A review of wearable sensors and systems with application in rehabilitation

Abstract

The aim of this review paper is to summarize recent developments in the field of wearable sensors and systems that are relevant to the field of rehabilitation. The growing body of work focused on the application of wearable technology to monitor older adults and subjects with chronic conditions in the home and community settings justifies the emphasis of this review paper on summarizing clinical applications of wearable technology currently undergoing assessment rather than describing the development of new wearable sensors and systems. A short description of key enabling technologies (i.e. sensor technology, communication technology, and data analysis techniques) that have allowed researchers to implement wearable systems is followed by a detailed description of major areas of application of wearable technology. Applications described in this review paper include those that focus on health and wellness, safety, home rehabilitation, assessment of treatment efficacy, and early detection of disorders. The integration of wearable and ambient sensors is discussed in the context of achieving home monitoring of older adults and subjects with chronic conditions. Future work required to advance the field toward clinical deployment of wearable sensors and systems is discussed.

Figure 1

Illustration of a remote health monitoring system based on wearable sensors. Health related information is gathered via body-worn wireless sensors and transmitted to the caregiver via an information gateway such as a mobile phone. Caregivers can use this information to implement interventions as needed.

Figure 2

Flexible wireless ECG sensor with a fully functional microcontroller by IMEC. Developments in the field of flexible electronics are expected to lead to the advent of smaller, lighter and more comfortable wearable systems. (Courtesy of IMEC, The Netherlands).

Figure 3

Example of e-textile system for remote, continuous monitoring of physiological and movement data. Embedded sensors provide one with the capability of recording electrocardiographic data (ECG) using different electrode configurations as well as electromyographic (EMG) data. Additional sensors allow one to record thoracic and abdominal signals associated with respiration and movement data related to stretching of the garment with shoulder movements. (Courtesy of Smartex, Italy).

Figure 4

Smart phone based ECG monitoring system by IMEC. The Android based mobile application allows low power ECG sensors to communicate wirelessly with the phone.

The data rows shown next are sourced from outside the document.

Lemma strip_step_leaf V neighbors v w queue visited live :
  strip_inv V neighbors (v :: queue) visited live ->
  neighbors_of neighbors v = {[w]} ->
  exists sw live',
    neighbors !! w = Some sw
    /\ v ∈ sw
    /\ live ≡ₚ v :: live'
    /\ strip_inv V (<[w := sw ∖ {[v]}]> neighbors)
         (if decide (size (sw ∖ {[v]}) = 1) then queue ++ [w] else queue)
         (visited ++ [v]) live'.
Proof.
  intros [Hlen Hlive Hnd Hvnd Hqnd Hadj Hq Hql Hconn Hcount] Hv.
  assert (v ∈ live) as Hvl by (apply Hql; left).
  destruct (Hadj v w Hvl) as (Hwl & Hwv & Hvw).
  { rewrite Hv. by apply elem_of_singleton. }
  pose proof (proj1 (Hlive w) Hwl) as [HwV _].
  destruct (lookup_lt_is_Some_2 neighbors w) as [sw Hsw]; [lia|].
  rewrite (neighbors_of_lookup _ _ _ Hsw) in Hvw.
  destruct (proj1 (elem_of_Permutation live v) Hvl) as [live' Hperm].
  exists sw, live'. split; [done|]. split; [done|]. split; [done|].
  assert (NoDup (v :: live')) as Hnd' by (by rewrite <- Hperm).
  apply NoDup_cons in Hnd' as [Hvnin Hnd'].
  assert (forall u, u ∈ live' <-> u ∈ live /\ u <> v) as Hlive'.
  { intros u. rewrite Hperm, elem_of_cons. split.
    - intros Hu. split; [by right|]. by intros ->.
    - intros [[->|Hu] Hne]; done. }
  apply NoDup_cons in Hqnd as [Hvq Hqnd].
  set (sw' := sw ∖ {[v]}).
  assert (size sw = S (size sw')) as Hsize.
  { unfold sw'. pose proof (size_union_alt ({[v]} : gset nat) sw) as H.
    assert (({[v]} : gset nat) ∪ sw = sw) as Heq by set_solver.
    rewrite Heq, size_singleton in H. lia. }
  assert (forall u, neighbors_of (<[w := sw']> neighbors) u
                    = if decide (w = u) then sw' else neighbors_of neighbors u)
    as Hnb' by (intros; apply neighbors_of_insert; lia).
  assert (forall u, degree (<[w := sw']> neighbors) u
                    = if decide (w = u) then size sw' else degree neighbors u)
    as Hdeg'.
  { intros u. rewrite !degree_size, Hnb'. by case_decide. }
  assert (degree neighbors w = S (size sw')) as Hdegw.
  { by rewrite degree_size, (neighbors_of_lookup _ _ _ Hsw). }
  pose proof (proj1 (Hlive v) Hvl) as [HvV Hvvis].
  constructor.
  - by rewrite length_insert.
  - intros u. rewrite Hlive', Hlive, not_elem_of_app, list_elem_of_singleton.
    tauto.
  - done.
  - apply NoDup_app. split; [done|]. split; [|apply NoDup_singleton].
    intros x Hx ->%list_elem_of_singleton. done.
  - case_decide as Hone; [|done]. apply NoDup_app. split; [done|].
    split; [|apply NoDup_singleton].
    intros x Hx ->%list_elem_of_singleton.
    assert (degree neighbors w <= 1) as Hle by (apply Hq; [done|by right]).
    lia.
  - intros u x Hu Hx. apply Hlive' in Hu as [Hu Huv]. rewrite Hnb' in Hx.
    assert (x ∈ neighbors_of neighbors u /\ x <> v) as [Hx' Hxv].
    { case_decide as Hwu.
      - subst u. rewrite (neighbors_of_lookup _ _ _ Hsw). unfold sw' in Hx.
        set_solver.
      - split; [done|]. intros ->. destruct (Hadj _ _ Hu Hx) as (_ & _ & Hback).
        rewrite Hv in Hback. apply elem_of_singleton in Hback. by subst. }
    destruct (Hadj _ _ Hu Hx') as (Hxl & Hxu & Hux).
    split; [by apply Hlive'|]. split; [done|].
    rewrite Hnb'. destruct (decide (w = x)) as [<-|Hwx]; [|done].
    rewrite (neighbors_of_lookup _ _ _ Hsw) in Hux. unfold sw'. set_solver.
  - intros u Hu. apply Hlive' in Hu as [Hu Huv]. rewrite Hdeg'.
    specialize (Hq u Hu). rewrite elem_of_cons in Hq.
    destruct (decide (w = u)) as [->|Hwu].
    + case_decide as Hone.
      * rewrite elem_of_app, list_elem_of_singleton. split; [lia|]. by right.
      * split.
        -- intros Huq. assert (degree neighbors u <= 1) by (apply Hq; by right).
           lia.
        -- intros Hle. assert (u = v \/ u ∈ queue) as [?|?] by (apply Hq; lia);
             done.
    + assert (u ∈ (if decide (size sw' = 1) then queue ++ [w] else queue)
              <-> u ∈ queue) as ->.
      { case_decide; [|done]. rewrite elem_of_app, list_elem_of_singleton.
        split; [intros [?|?]; [done|by subst] | by left]. }
      rewrite <- Hq. split; [by right | intros [?|?]; done].
  - intros u Hu. apply Hlive'.
    assert (u ∈ queue \/ u = w) as [Huq| ->].
    { case_decide; [|by left].
      apply elem_of_app in Hu as [?|?%list_elem_of_singleton]; eauto. }
    + split; [apply Hql; by right|]. by intros ->.
    + done.
  - intros a b Ha Hb. apply Hlive' in Ha as [Ha Hav].
    apply Hlive' in Hb as [Hb Hbv].
    destruct (reroute_around_leaf neighbors (<[w := sw']> neighbors) v w live
                Hwv) with (a := a) (b := b) as [H _]; try done.
    + intros u x Hu Hx. destruct (Hadj _ _ Hu Hx) as (? & _ & ?). done.
    + intros u x Huv Hxv Hx. rewrite Hnb'. case_decide as Hwu; [|done].
      subst u. rewrite (neighbors_of_lookup _ _ _ Hsw) in Hx. unfold sw'.
      set_solver.
    + by apply Hconn.
    + by apply H.
  - intros _. assert (live <> []) as Hne by (intros ->; by apply elem_of_nil in Hvl).
    specialize (Hcount Hne).
    assert (w ∈ live') as Hwl' by (by apply Hlive').
    destruct (proj1 (elem_of_Permutation live' w) Hwl') as [rest Hperm'].
    assert (NoDup (w :: rest)) as Hnd'' by (by rewrite <- Hperm').
    apply NoDup_cons in Hnd'' as [Hwrest _].
    rewrite Hperm in Hcount. rewrite Hperm' in Hcount |- *.
    simpl in Hcount |- *. rewrite Hdeg', decide_True by done.
    rewrite (sum_list_with_ext (degree (<[w := sw']> neighbors))
               (degree neighbors) rest).
    2:{ intros u Hu. rewrite Hdeg'. case_decide; [by subst|done]. }
    assert (degree neighbors v = 1) as Hdv.
    { rewrite degree_size, Hv. apply size_singleton. }
    lia.
Qed.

With increasing computational and storage capacity and ubiquitous connectivity, smart phones are expected to truly enable continuous health monitoring. (Courtesy of IMEC, The Netherlands).

Figure 5

Ambient sensors can unobtrusively monitor individuals in the home environment. Ambient sensors can monitor activity patterns, sleep quality, bathroom visits etc. and provide alerts to caregivers when abnormal patterns are observed. Such sensors are expected to make the home of the future smarter and safer for patients living with chronic conditions.

Figure 6

The ProeTEX project aims to develop smart garments for emergency responders. These smart garments integrate sensors, communication, processing and power management directly into the garment to continuously monitor emergency responders. (Courtesy of Smartex, Italy).

Figure 7

The Valedo low back pain therapy system by Hocoma AG combines wireless wearable motion sensors with interactive games to provide an engaging way to perform therapeutic exercises. Patients can set therapy goals, receive feedback on their performance and keep track of their progress. (Courtesy of Hocoma, Switzerland).